Il est démontré par l’intimée que seule une partie de l’activité du groupe Modelabs a été rachetée par la société Bigben Interactive, celle de commercialisation d’accessoires de téléphonie mobile, et qui donnait lieu à application de la convention collective de commerce de gros.
Le développement de l’activité d’édition de jeux vidéo a conduit à la création d’une nouvelle filiale (Nacon), en 2019, soit postérieurement au licenciement de M. [N] [U].
Le site internet de la société Bigben Connected fait apparaître qu’elle commercialise en ligne des accessoires de téléphonie mobile et aucun jeu vidéo. Il s’agit de son activité principale et cette activité correspond au code NAF 46.52Z.

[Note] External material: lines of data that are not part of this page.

(** X8.  In every state a connection reaches through client reports and
    completions (default wiring, [OnDataReceived] making at most one call
    into the pipe), a connection that has deleted itself has no operation
    in flight, so that no read and no write completion is left to be
    delivered to it, whatever the observer. *)
Theorem deleted_connection_is_inert (callbacks_ : CrPipeCallbacks) (w : World) :
  reachable N M NDEBUG w -> self w = None ->
  in_flight w = []
  /\ (forall err data more,
        step NDEBUG os callbacks_ (ReadCompletes err data more) w = None)
  /\ (forall err numBytesWritten,
        step NDEBUG os callbacks_ (WriteCompletes err numBytesWritten) w = None).
Proof.
  intros Hr Hs. apply reachable_single_flight in Hr.
  destruct Hr as (_ & _ & Hconn).
  assert (Hi : in_flight w = []).
  { destruct (in_flight w) eqn:Hi; [reflexivity|exfalso].
    destruct Hconn as (p & Hp & _); [discriminate|congruence]. }
  split; [exact Hi|].
  split; intros; cbn [step]; rewrite Hi; reflexivity.
Qed.

End Lifetime.

(** ** Server side: calls and their failures *)

Section Calls.
Import Server.

Variables N M : size_t.
Variable NDEBUG : bool.
Variable os : Os.

(** X9.  [SendData] stays inside the write buffer: whatever the size asked for,
    the build and the answers of the system, a pipe that survives the call
    has a write buffer of [M] bytes and its read buffer, handle and
    connected flag as before. *)
Theorem SendData_stays_inside_write_buffer
  (w : World) (p p' : CrPipe) (data : list uint8_t) (dataSize : size_t) :
  self w = Some p -> size (writeBuffer_ p) = M ->
  0 <= dataSize -> Z.min dataSize M <= size data ->
  self (snd (SendData M NDEBUG os data dataSize w)) = Some p' ->
  size (writeBuffer_ p') = M
  /\ readBuffer_ p' = readBuffer_ p
  /\ pipeHandle_ p' = pipeHandle_ p
  /\ isConnected_ p' = isConnected_ p.
Proof.
  intros Hs HM Hd Hdata. pose proof (size_nonneg (writeBuffer_ p)) as Hwb.
  assert (Hsize : size (take_n (Z.min dataSize M) data
                        ++ drop_n (Z.min dataSize M) (writeBuffer_ p)) = M).
  { rewrite size_app, size_take_n, size_drop_n by lia. lia. }
  unfold SendData, with_this, assert. rewrite Hs.
  destruct (negb (isConnected_ p)).
  { cbn [snd]. rewrite Hs. intros H. inversion H. subst. auto. }
  destruct (NDEBUG || (dataSize <=? M)).
  2:{ cbn [snd]. rewrite Hs. intros H. inversion H. subst. auto. }
  destruct (WriteFileEx_fails os _).
  - unfold Disconnect, with_this. cbn [SetLastError request set_self self].
    destruct (DisconnectNamedPipe_fails os _).
    + cbn [snd SetLastError log self]. intros H. inversion H. subst. cbn. auto.
    + unfold delete_this, with_this. cbn [log self snd set_self]. discriminate.
  - cbn [snd accept request set_self self]. intros H. inversion H. subst. cbn. auto.
Qed.

(** X10.  A read the system rejects leaves nothing in flight: [ListenForData]
    then either returns with the connection deleted, or throws the error of
    [DisconnectNamedPipe] with the connection still there. *)
Theorem rejected_read_disconnects (w : World) (p : CrPipe) (e : DWORD) :
  self w = Some p -> isConnected_ p = true ->
  ReadFileEx_fails os (request (CallReadFileEx (pipeHandle_ p) (to_DWORD N)) w)
  = Some e ->
  let r := ListenForData N os w in
  in_flight (snd r) = in_flight w
  /\ (fst r = Returned -> self (snd r) = None)
  /\ (forall err, fst r = Threw err ->
        self (snd r) = Some p
        /\ exists e', err = ErrorCode "Win API DisconnectNamedPipe failed." e')
  /\ (fst r = Returned \/ exists err, fst r = Threw err).
Proof.
  intros Hs Hc Hrej r. subst r. unfold ListenForData, with_this.
  rewrite Hs, Hc. cbn [negb]. rewrite Hrej.
  unfold Disconnect, with_this. cbn [SetLastError request self].
  rewrite Hs.
  destruct (DisconnectNamedPipe_fails os _) as [e'|].
  - cbn. split; [reflexivity|]. split; [discriminate|]. split.
    + intros err H. inversion H. eauto.
    + right. eauto.
  - unfold delete_this, with_this. cbn [log self SetLastError request].
    rewrite Hs.
    destruct (Handle_bool (pipeHandle_ p)); cbn;
      (split; [reflexivity|]; split; [reflexivity|]; split;
       [discriminate|now left]).
Qed.

End Calls.

(** ** Server side: from creation to listening *)

Section Connecting.
Import Server.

Dans ces conditions, c’est à juste titre qu’il a été fait application de la convention de commerce de gros dans les relations entre les parties. Le jugement de première instance doit dès lors être confirmé sur ce point.
Sur les sommes sollicitées en exécution du contrat de travail
Est réputé être conclu à temps plein tout contrat de travail conclu en méconnaissance de l’article L. 3123-14 du code du travail qui prévoit d’établir par écrit les contrats à temps partiel ; en l’absence d’un écrit constatant l’existence d’un contrat de travail à temps partiel, le contrat qui a lié les parties est présumé conclu pour un horaire à temps complet justifiant le paiement du revenu minimal prévu par la convention collective applicable.

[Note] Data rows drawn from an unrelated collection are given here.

(** * Prerequisite-gated task dispatch: the node-red-rmf demo scripts

    A shallow embedding of [nodes/demo_scripts/dispatch_arm_task.py] and
    [nodes/demo_scripts/dispatch_couple_decouple_action.py].

    The two scripts are ROS 2 nodes.  Each node is modelled as a record of
    the attributes the script keeps on [self], together with the effects
    it has on the transport (messages published, service calls sent,
    subscriptions created, log records).  Methods are computations in a
    small state-and-exception monad; a Python exception is the outcome
    [Raise], and a [while] loop that has not finished within its fuel is
    the outcome [Spin]. *)

From Stdlib Require Import ZArith List String Bool Lia Permutation.
Import ListNotations.
Local Open Scope string_scope.
Local Open Scope Z_scope.
Local Open Scope list_scope.

Set Warnings "-register-all".

(** ** Python values *)

(** The values [json.loads] yields and [json.dumps] accepts.  A [dict]
    keeps its keys in insertion order, so it is an association list. *)
Inductive json : Type :=
| JNull
| JBool (b : bool)
| JInt (z : Z)
| JStr (s : string)
| JList (xs : list json)
| JDict (kvs : list (string * json)).

(** [d[k] = v] on the items of a dict: an existing key keeps its place. *)
Fixpoint dict_set (k : string) (v : json) (kvs : list (string * json))
  : list (string * json) :=
  match kvs with
  | [] => [(k, v)]
  | (k', v') :: rest =>
      if String.eqb k' k then (k, v) :: rest else (k', v') :: dict_set k v rest
  end.
(** Step 3, the body of the loop over [questions]. *)
Definition process_question (self : QueryController) (document : Document.t)
    (question : str) : M str :=
  query <- create_user_query (Document.id document) question ;;
  relevant_chunks <- search_similar_chunks (pinecone_service self) question 5 ;;
  answer_text <- generate_answer question relevant_chunks ;;
  create_answer_with_clauses (UserQuery.id query) answer_text relevant_chunks
                             None None ;;
  ret answer_text.

Definition process_document_queries (self : QueryController) (pdf_url : str)
    (questions : list str) : M (list str) :=
  document <- get_or_create_document pdf_url ;;
  processed <- has_chunks (Document.id document) ;;
  (if negb processed then process_new_document self document pdf_url
   else ret tt) ;;
  for_each (process_question self document) questions.

End Services.

(* ===================================================================== *)
(** ** Facts about the string primitives *)
(* ===================================================================== *)

Section Preservation.

Variable P : char -> Prop.

Lemma lstrip_Forall (s : str) : Forall P s -> Forall P (lstrip s).
Proof.
  induction s as [|c s IH]; simpl; intros H; auto.
  destruct (is_space c); auto.
  inversion H; auto.
Qed.

Lemma rev_Forall (s : str) : Forall P s -> Forall P (rev s).
Proof.
  intros H. apply Forall_forall. intros x Hx.
  apply in_rev in Hx. rewrite Forall_forall in H. auto.
Qed.

Lemma strip_Forall (s : str) : Forall P s -> Forall P (strip s).
Proof.
  intros H. unfold strip, rstrip.
  auto using lstrip_Forall, rev_Forall.
Qed.

Lemma skipn_Forall (n : nat) (s : str) : Forall P s -> Forall P (skipn n s).
Proof.
  revert s. induction n as [|n IH]; intros s H; simpl; auto.
  destruct s; auto. inversion H; auto.
Qed.

Lemma slice_last_Forall (k : nat) (s : str) : Forall P s -> Forall P (slice_last k s).
Proof.
  intros H. destruct k; simpl; auto using skipn_Forall.
Qed.

Lemma _get_overlap_text_Forall (self : PDFService) (text : str) :
  Forall P text -> Forall P (_get_overlap_text self text).
Proof.
  intros H. unfold _get_overlap_text.
  destruct (length text <=? chunk_overlap self); auto.
  destruct (find sp (slice_last (chunk_overlap self) text));
    auto using strip_Forall, skipn_Forall, slice_last_Forall.
Qed.

End Preservation.

Create HintDb py.
#[local] Hint Resolve strip_Forall skipn_Forall slice_last_Forall
  _get_overlap_text_Forall : py.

Si l’absence d’écrit fait présumer un temps complet, l’employeur qui conteste cette présomption, a toutefois la faculté d’apporter la preuve de l’existence d’un contrat de travail à temps partiel
L’employeur qui conteste la présomption de temps complet, peut rapporter la preuve qu’il s’agissait d’un emploi à temps partiel en établissant que le salarié n’était pas placé dans l’impossibilité de prévoir à quel rythme il devait travailler et qu’il n’était pas tenu de se tenir constamment à la disposition de son employeur.
M. [N] [U] soutient qu’il travaillait pour la société Bigben Connected à temps complet, et qu’il est bien fondé à se prévaloir de la classification 3.3 de la convention Syntec, qui prévoit une rémunération mensuelle minimale de 5 435,10 euros ; que son employeur est donc redevable de la somme de 162’263,60’euros à titre de rappels de salaire sur minima conventionnels, outre la somme de 16’263,60’euros au titre des congés payés s’y rapportant.
La société Bigben Connected expose que M. [N] [U] travaillait pour elle à hauteur de 30, 33 heures par mois ; que M. [N] [U] restait en effet employé par la société Bigben Interactive à hauteur de 121,34 heures par mois et que sa charge de travail ne correspondait nullement à deux temps complets, soit 70 heures par semaine.
En l’espèce, il n’existe aucun contrat de travail écrit signé par les parties. En l’absence de contrat de travail à temps partiel écrit, il appartient à la société Bigben Connected de démontrer que M. [N] [U] travaillait effectivement à temps partiel.
L’intimée produit les fiches de paie de M. [N] [U] dont la lecture révèle que celui-ci, initialement exclusivement salarié de la société Bigben Interactive a reçu à compter du mois de septembre 2013 une rémunération mensuelle brute de 800 euros de la société Bigben Connected, avec mention d’un temps de travail de 30,33 heures par mois. L’absence de contestation de ces fiches de paie ne vaut cependant pas acceptation par le salarié d’un contrat de travail à temps partiel.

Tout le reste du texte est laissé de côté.